▸ **WHAT THE TASK REQUIRES**
Each line from the one containing "Fixpoint compare_strings (a" through the final line of the data below must be repeated exactly.

'''

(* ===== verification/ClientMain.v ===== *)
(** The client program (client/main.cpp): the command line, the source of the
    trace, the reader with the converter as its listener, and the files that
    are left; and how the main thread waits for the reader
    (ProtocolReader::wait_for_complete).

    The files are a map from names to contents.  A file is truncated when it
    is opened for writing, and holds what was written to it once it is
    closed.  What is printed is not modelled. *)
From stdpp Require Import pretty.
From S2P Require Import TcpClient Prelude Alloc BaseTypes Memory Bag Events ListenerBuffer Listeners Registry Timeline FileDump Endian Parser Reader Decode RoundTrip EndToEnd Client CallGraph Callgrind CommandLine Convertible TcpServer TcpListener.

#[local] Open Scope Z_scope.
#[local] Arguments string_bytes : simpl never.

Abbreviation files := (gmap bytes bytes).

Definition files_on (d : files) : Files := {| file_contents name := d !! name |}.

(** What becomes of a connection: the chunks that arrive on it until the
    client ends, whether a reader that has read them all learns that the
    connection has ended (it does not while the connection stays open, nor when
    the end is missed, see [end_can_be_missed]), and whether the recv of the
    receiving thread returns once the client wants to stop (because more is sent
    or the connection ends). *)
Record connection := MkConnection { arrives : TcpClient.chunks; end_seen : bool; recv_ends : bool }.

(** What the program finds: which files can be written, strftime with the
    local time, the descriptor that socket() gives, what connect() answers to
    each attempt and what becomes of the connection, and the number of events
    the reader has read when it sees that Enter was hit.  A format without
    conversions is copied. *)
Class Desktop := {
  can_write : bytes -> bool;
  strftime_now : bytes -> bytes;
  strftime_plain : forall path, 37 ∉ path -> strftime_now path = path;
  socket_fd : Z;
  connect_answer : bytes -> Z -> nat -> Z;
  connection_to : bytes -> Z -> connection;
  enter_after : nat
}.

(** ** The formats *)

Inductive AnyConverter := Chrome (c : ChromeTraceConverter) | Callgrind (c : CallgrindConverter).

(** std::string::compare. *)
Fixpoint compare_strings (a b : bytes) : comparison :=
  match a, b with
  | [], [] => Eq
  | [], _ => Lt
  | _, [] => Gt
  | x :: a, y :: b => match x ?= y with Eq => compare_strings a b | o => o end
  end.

'''

▸ **TASK RESPONSE**
Fixpoint compare_strings (a b : bytes) : comparison :=
  match a, b with
  | [], [] => Eq
  | [], _ => Lt
  | _, [] => Gt
  | x :: a, y :: b => match x ?= y with Eq => compare_strings a b | o => o end
  end.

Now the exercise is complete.